Dataset entries:
(* ===== verification/DnfClauses.v ===== *)
(** * How many clauses a condition has

    The optimiser makes a plan for each disjunct of the normal form and optimises it
    again, so a disjunct that is not a conjunction yet is split further.  What makes this
    end, and what the conditions at the end are made of. *)
From stdpp Require Import gmap.
From S2P Require Import Prelude LogicalPlan LogicalPlanTheorems Dnf DnfTheorems.

(** The clauses of the disjunctive normal form under [odd] negations, all products taken. *)
Fixpoint clauses (odd : bool) (p : LogicalPlan) : nat :=
  match p with
  | Op LP_BOOLEAN_NOT a _ =>
      match lp_type a with
      | Ret ta => if protected ta then 1 else clauses (negb odd) a
      | _ => 1
      end
  | Op LP_BOOLEAN_AND a b => if odd then clauses odd a + clauses odd b else clauses odd a * clauses odd b
  | Op LP_BOOLEAN_OR a b => if odd then clauses odd a * clauses odd b else clauses odd a + clauses odd b
  | _ => 1
  end.
(** Every comparison under the connectives has the property. *)
Fixpoint atoms (Q : LPActionType → LogicalPlan → LogicalPlan → Prop) (p : LogicalPlan) : Prop :=
  match p with
  | Op LP_BOOLEAN_NOT a _ =>
      match lp_type a with
      | Ret ta => if protected ta then True else atoms Q a
      | _ => True
      end
  | Op LP_BOOLEAN_AND a b | Op LP_BOOLEAN_OR a b => atoms Q a ∧ atoms Q b
  | Op t a b => Q t a b
  | Leaf t _ => Q t NULL NULL               (* no operands *)
  | NULL => True
  end.

Lemma clauses_other odd t a b : connective t = false → clauses odd (Op t a b) = 1%nat.
Proof. by destruct t. Qed.
Lemma atoms_other Q t a b : connective t = false → atoms Q (Op t a b) ↔ Q t a b.
Proof. by destruct t. Qed.
Lemma atoms_impl (Q Q' : LPActionType → LogicalPlan → LogicalPlan → Prop) p :
  (∀ t a b, Q t a b → Q' t a b) → atoms Q p → atoms Q' p.
Proof.
  intros HQ. induction p as [|t a IHa b IHb|t v]; [done| |apply HQ].
  destruct (connective t) eqn:Ec; [|rewrite !atoms_other by done; apply HQ].
  apply bool_decide_eq_true_1 in Ec.
  repeat (apply elem_of_cons in Ec as [->|Ec]); cbn [atoms]; [|tauto|tauto|by apply elem_of_nil in Ec].
  by destruct (lp_type a) as [ta| | |]; [destruct (protected ta)|..].
Qed.
Lemma clauses_pos odd p : (1 ≤ clauses odd p)%nat.
Proof.
  revert odd. induction p as [|t a IHa b IHb|t v]; intros odd; [done| |done].
  destruct (connective t) eqn:Ec; [|by rewrite clauses_other].
  apply bool_decide_eq_true_1 in Ec. specialize (IHa odd) as Ha. specialize (IHb odd) as Hb.
  repeat (apply elem_of_cons in Ec as [->|Ec]); cbn [clauses]; [|destruct odd; nia..|by apply elem_of_nil in Ec].
  destruct (lp_type a) as [ta| | |]; [destruct (protected ta); [done|apply IHa]|done..].
Qed.

Section keeps.
Context (Q : LPActionType → LogicalPlan → LogicalPlan → Prop).
(** Negating a comparison does not change what it compares. *)
Context (Q_invert : ∀ t t' a b, invert_type t = Some t' → Q t a b → Q t' a b).

Lemma lp_apply_not_keeps p count q :
  lp_apply_not p count = Ret q →
  clauses false q = clauses (count mod 2 =? 1) p ∧ (atoms Q p → atoms Q q).
Proof.
  revert count q. induction p as [|t a IHa b IHb|t v]; intros count q; [done| |].
  - destruct (connective t) eqn:Ec.
    + apply bool_decide_eq_true_1 in Ec. intros H. cbn [lp_apply_not] in H.
      repeat (apply elem_of_cons in Ec as [->|Ec]); [| | |by apply elem_of_nil in Ec].
      * rewrite decide_True in H by done. apply bind_ret_inv in H as (ta & Ta & H).
        cbn [clauses atoms]. rewrite Ta. destruct (protected ta) eqn:Ep.
        -- injection H as <-. cbn [clauses atoms]. by rewrite Ta, Ep.
        -- rewrite <- odd_step. by apply IHa.
      * rewrite decide_False in H by done. destruct (count mod 2 =? 1) eqn:Eo; [|by injection H as <-].
        apply bind_ret_inv in H as (a' & Ha & H). apply bind_ret_inv in H as (b' & Hb & [= <-]).
        destruct (IHa _ _ Ha) as [Ca Aa], (IHb _ _ Hb) as [Cb Ab]. rewrite Eo in *.
        cbn [clauses atoms]. rewrite Ca, Cb. tauto.
      * rewrite decide_False in H by done. destruct (count mod 2 =? 1) eqn:Eo; [|by injection H as <-].
        apply bind_ret_inv in H as (a' & Ha & H). apply bind_ret_inv in H as (b' & Hb & [= <-]).
        destruct (IHa _ _ Ha) as [Ca Aa], (IHb _ _ Hb) as [Cb Ab]. rewrite Eo in *.
        cbn [clauses atoms]. rewrite Ca, Cb. tauto.
    + intros H. cbn [lp_apply_not] in H. rewrite decide_False in H by (by intros ->).
      assert (∃ t', q = Op t' a b ∧ connective t' = false ∧ (Q t a b → Q t' a b)) as (t' & -> & Ec' & HQ).
      { destruct (count mod 2 =? 1); [|injection H as <-; eauto].
        destruct (invert_type t) as [t'|] eqn:Ei; [|by destruct t].
        destruct (invert_connective _ _ Ei) as [_ ?]. exists t'. split; [|eauto].
        destruct t; try done; by injection H as <-. }
      by rewrite !clauses_other, !atoms_other.
  - intros H. assert (∃ t' v', q = Leaf t' v' ∧ (Q t NULL NULL → Q t' NULL NULL)) as (t' & v' & -> & HQ); [|done].
    cbn [lp_apply_not] in H. case_decide; [done|]. destruct (count mod 2 =? 1); [|injection H as <-; eauto].
    destruct (invert_type t) as [t'|] eqn:Ei; [|by destruct t].
    exists t', v. split; [|eauto]. destruct t; try done; by injection H as <-.
Qed.

Lemma clauses_terms p :
  clauses false p = sum_list_with (clauses false) (terms p).
Proof.
  induction p as [|t a _ b IH|t v]; [done| |done].
  destruct (decide (t = LP_BOOLEAN_OR)) as [->|Ht]; [cbn; by rewrite IH|].
  assert (terms (Op t a b) = [Op t a b]) as -> by (by destruct t). cbn. lia.
Qed.
Lemma clauses_products ls rs :
  sum_list_with (clauses false) (products ls rs) =
  (sum_list_with (clauses false) ls * sum_list_with (clauses false) rs)%nat.
Proof.
  induction ls as [|l ls IH]; [done|]. cbn [products sum_list_with]. rewrite sum_list_with_app, IH.
  enough (sum_list_with (clauses false) (Op LP_BOOLEAN_AND l <$> rs) =
          clauses false l * sum_list_with (clauses false) rs)%nat by lia.
  clear. induction rs as [|r rs IH]; [cbn; lia|]. cbn [fmap list_fmap sum_list_with clauses]. rewrite IH. lia.
Qed.

Lemma negatable_terms p : Forall (λ x, negatable false x = true) (terms p) ↔ negatable false p = true.
Proof.
  induction p as [|t a _ b IH|t v]; [|destruct (decide (t = LP_BOOLEAN_OR)) as [->|Ht]|].
  - exact (list.Forall_singleton _ _).
  - cbn [terms negatable]. by rewrite list.Forall_cons, IH, andb_true_iff.
  - assert (terms (Op t a b) = [Op t a b]) as -> by (by destruct t). exact (list.Forall_singleton _ _).
  - exact (list.Forall_singleton _ _).
Qed.
Lemma atoms_terms p : Forall (atoms Q) (terms p) ↔ atoms Q p.
Proof.
  induction p as [|t a _ b IH|t v]; [|destruct (decide (t = LP_BOOLEAN_OR)) as [->|Ht]|].
  - exact (list.Forall_singleton _ _).
  - cbn [terms atoms]. by rewrite list.Forall_cons, IH.
  - assert (terms (Op t a b) = [Op t a b]) as -> by (by destruct t). exact (list.Forall_singleton _ _).
  - exact (list.Forall_singleton _ _).
Qed.

(** Of a normal form: a plan can be made of it, it has the clauses and the comparisons of
    the condition, and one without an OR on top is a conjunction. *)
Definition kept (p q : LogicalPlan) : Prop :=
  Forall (λ x, negatable false x = true) (terms q) ∧ clauses false q = clauses false p ∧
  (atoms Q p → Forall (atoms Q) (terms q)) ∧ (or_node q = false → conj_only q = true).

Lemma terms_single p : or_node p = false → terms p = [p].
Proof. destruct p as [|t a b|]; [done| |done]. by destruct t. Qed.
Lemma forall_products (R : LogicalPlan → Prop) ls rs :
  (∀ l r, R l → R r → R (Op LP_BOOLEAN_AND l r)) →
  Forall R ls → Forall R rs → Forall R (products ls rs).
Proof.
  intros HR Hl Hr. induction Hl as [|l ls H _ IH]; [constructor|]. cbn [products].
  apply Forall_app. split; [|done]. apply Forall_fmap. eapply Forall_impl; [|exact Hr]. cbn. auto.
Qed.

Lemma products_one ls rs : ls ≠ [] → rs ≠ [] → length (products ls rs) = 1%nat → length ls = 1%nat ∧ length rs = 1%nat.
Proof.
  assert (L : ∀ ls, length (products ls rs) = (length ls * length rs)%nat).
  { clear. intros ls. induction ls as [|l ls IH]; [done|]. cbn. rewrite length_app, length_fmap, IH. lia. }
  rewrite L. destruct ls, rs; cbn; try done. nia.
Qed.
Lemma or_node_terms p : length (terms p) = 1%nat → or_node p = false.
Proof.
  destruct p as [|t a b|]; [done| |done]. destruct (decide (t = LP_BOOLEAN_OR)) as [->|Ht]; [|by destruct t].
  cbn. pose proof (terms_nonempty b). by destruct (terms b).
Qed.

Lemma kept_and a b l r :
  spine l = true → spine r = true → kept a l → kept b r →
  kept (Op LP_BOOLEAN_AND a b) (or_chain (products (terms l) (terms r))).
Proof.
  intros Sl Sr (Nl & Cl & Al & Ol) (Nr & Cr & Ar & Or). destruct (combine_spec l r Sl Sr) as (_ & T & _).
  unfold kept. rewrite clauses_terms, T, clauses_products, <- !clauses_terms, Cl, Cr.
  split_and!.
  - apply forall_products; [|done..]. intros x y Hx Hy. cbn [negatable]. by rewrite Hx, Hy.
  - done.
  - cbn [atoms]. intros [Ha Hb]. apply forall_products; [done|by apply Al|by apply Ar].
  - intros Ho. apply terms_single in Ho. rewrite T in Ho.
    destruct (products_one (terms l) (terms r)) as [L1 L2]; [apply terms_nonempty..|by rewrite Ho|].
    apply or_node_terms in L1, L2. rewrite (terms_single l), (terms_single r) by done.
    cbn. by rewrite Ol, Or.
Qed.

Lemma dnf_keeps n p q : negatable false p = true → dnf n p = Ret q → kept p q.
Proof.
  revert p q. induction n as [|n IH]; intros p q Hp H; [done|]. cbn [dnf] in H.
  assert (Hnull : is_null p = false) by (by destruct p). rewrite Hnull in H.
  destruct (lp_apply_not_spec p 0 Hp) as (p' & E & Hp' & _ & _ & _). rewrite E in H.
  destruct (lp_apply_not_keeps p 0 p' E) as [Hc Hat]. change (0 mod 2 =? 1) with false in Hc.
  assert (K : kept p' q → kept p q).
  { intros (N & C & A & O). split_and!; try done; [congruence|]. auto. }
  apply K. cbn [mbind outcome_bind] in H. clear Hp Hnull E Hc Hat K p.
  destruct p' as [|t a b|t v]; [done| |].
  2:{ cbn [lp_type mbind outcome_bind] in H.
      assert (q = Leaf t v) as -> by (case_decide; [by injection H|done]).
      split_and!; try done; repeat constructor; done. }
  cbn [lp_type mbind outcome_bind operand] in H. destruct (decide _) as [[Ha Hor]|Hd].
  { injection H as <-. assert (or_node (Op t a b) = false) by (by destruct t). unfold kept.
    rewrite terms_single by done. split_and!; try done; [by constructor..|]. by destruct t. }
  apply bind_ret_inv in H as (l & Hl & H). apply bind_ret_inv in H as (r & Hr' & H).
  assert (Hab : negatable false a = true ∧ negatable false b = true).
  { apply andb_true_iff. destruct t; try done; exfalso; apply Hd; split; done. }
  destruct Hab as [Na Nb].
  pose proof (dnf_spine n) as Sp.
  pose proof (IH a l Na Hl) as Ka. pose proof (IH b r Nb Hr') as Kb.
  destruct (decide (t = LP_BOOLEAN_AND)) as [->|Ht].
  - rewrite decide_False in H by auto.
    destruct (combine_spec l r (Sp _ _ Na Hl) (Sp _ _ Nb Hr')) as (Ec & _).
    rewrite Ec in H. injection H as <-. apply kept_and; eauto.
  - rewrite decide_True in H by done. assert (t = LP_BOOLEAN_OR) as -> by (apply dec_stable; tauto).
    injection H as <-. destruct Ka as (Nl & Cl & Al & _), Kb as (Nr & Cr & Ar & _).
    split_and!; [|cbn; by rewrite Cl, Cr|cbn [atoms terms]; intros [Aa Ab]|done]; cbn [terms]; constructor; auto.
    + by apply negatable_terms.
    + apply atoms_terms; auto.
Qed.
End keeps.

(** A property of conditions that passes to operands and that connectives keep. *)
Section hereditary.
Context (H : LogicalPlan → Prop).
Context (H_operands : ∀ t a b, H (Op t a b) → H a ∧ H b).
Context (H_and : ∀ a b, H a → H b → H (Op LP_BOOLEAN_AND a b)) (H_or : ∀ a b, H a → H b → H (Op LP_BOOLEAN_OR a b)).
Context (H_invert : ∀ t t' a b, invert_type t = Some t' → H (Op t a b) → H (Op t' a b)).
Context (H_leaf : ∀ t t' v, invert_type t = Some t' → H (Leaf t v) → H (Leaf t' v)).

Lemma lp_apply_not_hereditary p count q : H p → lp_apply_not p count = Ret q → H q.
Proof.
  revert count q. induction p as [|t a IHa b IHb|t v]; intros count q Hp E; [done| |]; cbn [lp_apply_not] in E.
  - destruct (H_operands _ _ _ Hp) as [Ha Hb]. case_decide.
    { apply bind_ret_inv in E as (ta & _ & E). destruct (protected ta); [by injection E as <-|eauto]. }
    destruct (count mod 2 =? 1); [|by injection E as <-].
    destruct (decide (t = LP_BOOLEAN_OR)) as [->|].
    { apply bind_ret_inv in E as (a' & Ea & E). apply bind_ret_inv in E as (b' & Eb & [= <-]). eauto. }
    destruct (decide (t = LP_BOOLEAN_AND)) as [->|].
    { apply bind_ret_inv in E as (a' & Ea & E). apply bind_ret_inv in E as (b' & Eb & [= <-]). eauto. }
    destruct (invert_type t) as [t'|] eqn:Ei; [|by destruct t].
    assert (q = Op t' a b) as -> by (destruct t; try done; by injection E as <-). eauto.
  - case_decide; [done|]. destruct (count mod 2 =? 1); [|by injection E as <-].
    destruct (invert_type t) as [t'|] eqn:Ei; [|by destruct t].
    assert (q = Leaf t' v) as -> by (destruct t; try done; by injection E as <-). eauto.
Qed.
Lemma terms_hereditary p : H p → Forall H (terms p).
Proof.
  induction p as [|t a _ b IH|t v]; intros Hp; try (by repeat constructor).
  destruct (decide (t = LP_BOOLEAN_OR)) as [->|Ht].
  - destruct (H_operands _ _ _ Hp). constructor; auto.
  - assert (terms (Op t a b) = [Op t a b]) as -> by (by destruct t). by constructor.
Qed.
Lemma or_chain_hereditary ps : ps ≠ [] → Forall H ps → H (or_chain ps).
Proof.
  intros Hn. induction 1 as [|p ps Hp _ IH]; [done|]. destruct ps as [|p' ps]; [done|].
  change (H (Op LP_BOOLEAN_OR p (or_chain (p' :: ps)))). apply H_or; [done|]. by apply IH.
Qed.
Lemma dnf_hereditary n p q : negatable false p = true → H p → dnf n p = Ret q → H q.
Proof.
  revert p q. induction n as [|n IH]; intros p q Hn Hp E; [done|]. cbn [dnf] in E.
  assert (Hnull : is_null p = false) by (by destruct p). rewrite Hnull in E.
  destruct (lp_apply_not_spec p 0 Hn) as (p' & E' & Hn' & _). rewrite E' in E. cbn [mbind outcome_bind] in E.
  pose proof (lp_apply_not_hereditary p 0 p' Hp E') as Hp'. clear Hp Hn E' Hnull p.
  destruct p' as [|t a b|t v]; [done| |cbn [lp_type mbind outcome_bind] in E; case_decide; [by injection E as <-|done]].
  cbn [lp_type mbind outcome_bind operand] in E. case_decide as Hd; [by injection E as <-|].
  apply bind_ret_inv in E as (l & El & E). apply bind_ret_inv in E as (r & Er & E).
  assert (Hab : negatable false a = true ∧ negatable false b = true).
  { apply andb_true_iff. destruct t; try done; exfalso; apply Hd; split; done. }
  destruct Hab as [Na Nb], (H_operands _ _ _ Hp') as [Ha Hb].
  pose proof (dnf_spine n) as Sp.
  pose proof (IH a l Na Ha El) as Hl. pose proof (IH b r Nb Hb Er) as Hr.
  destruct (decide (t = LP_BOOLEAN_AND)) as [->|Ht].
  - rewrite decide_False in E by auto. destruct (combine_spec l r (Sp _ _ Na El) (Sp _ _ Nb Er)) as (Ec & _).
    rewrite Ec in E. injection E as <-. apply or_chain_hereditary; [apply products_nonempty; apply terms_nonempty|].
    apply forall_products; [done|by apply terms_hereditary..].
  - rewrite decide_True in E by done. assert (t = LP_BOOLEAN_OR) as -> by (apply dec_stable; tauto).
    injection E as <-. auto.
Qed.
End hereditary.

▶ What is being asked
Extract exactly the leading lines of the data, stopping at and including the line with "again, so a".

▶ Your response
(* ===== verification/DnfClauses.v ===== *)
(** * How many clauses a condition has

    The optimiser makes a plan for each disjunct of the normal form and optimises it
    again, so a disjunct that is not a conjunction yet is split further.  What makes this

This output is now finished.